Modified dendritic cells that can recognize cancer-made protein fragments have shown promise in a small clinical trial studying melanoma. Duke University’s Scott Pruitt, M.D., Ph.D., also of Merck Research Laboratories, led a team of investigators using these modified immune cells to selectively seek an destroy cancer via vaccination.

Dr. Pruitt and his colleagues today report in the Journal of Clinical Investigation on their trial evaluating melanoma patient response to modified dendritic cell vaccination.

For this small investigation, the researchers studied 12 patients total—four who were vaccinated with regular dendritic cells, three who underwent control treatment, and five who received dendritic cells that were modified to recognize tumor antigens associated with constitutive proteasomes.
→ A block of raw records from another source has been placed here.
Definition update_attrib_sec_info (c : config) (x : xconfig) (s : xsta) (ra : list Z) (ether_type : Z) (et : eap_type)
  : option sec_attr * xsta :=
  let bmcast := Ps.mcast ra in
  match tx_cipher c x s bmcast ether_type et with
  | None => (None, s)
  | Some (enc, kid) =>
      match tx_iv x bmcast enc kid (xs_txpn s) with
      | None => (None, s)
      | Some (ivl, icvl, iv, pn) =>
          let n := if Z.land enc 0x10 =? 0 then 16%nat else 32%nat in
          let skey := if 0 <? enc then take n (xs_key s) ++ replicate (32 - n) 0 else replicate 32 0 in
          let mickey := (if enc =? _TKIP_ then take 16 (xs_mickey s) else replicate 16 0) ++ replicate 16 0 in
          let sw := negb (enc =? 0) &&
            (c_sw_encrypt x || negb (c_hw_decrypted x) || (bmcast && c_bmc_sw x) || bool_decide (et = EAPOL_4_4)) in
          (Some (SecAttr enc kid ivl icvl (iv ++ replicate (18 - length iv) 0) skey mickey sw), set_txpn pn s)
      end
  end.

(** ** Addresses *)

Record addr_attr := AddrAttr { x_dst : list Z; x_src : list Z; x_ta : list Z; x_ra : list Z }.

(** [rtw_ap_nexthop_resolve] without WDS. *)
Definition rtw_ap_nexthop_resolve (a : addr_attr) : addr_attr := AddrAttr (x_dst a) (x_src a) (x_ta a) (x_dst a).

Definition RTW_ORI_NO_NEED : Z := 10.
They found that vaccination with all types of dendritic cells elicited an immune response that peaked after three to four courses, though patients who received the modified dendritic cells showed a longer-lasting immune response, plus fewer circulating melanoma cells. One patient under investigation who had active disease showed partial clinical response to this modified dendritic cell vaccine treatment, while another with active disease administered the same showed a complete clinical response, the researchers report.

Overall, the team’s results suggest modifying dendritic cells such that they recognize constitutive proteasome-produced tumor antigens enhances immune recognition of melanoma cells.

“Melanoma immunotherapy using mature DCs expressing the constitutive proteasome” was published Jun 24 in the Journal of Clinical Investigation.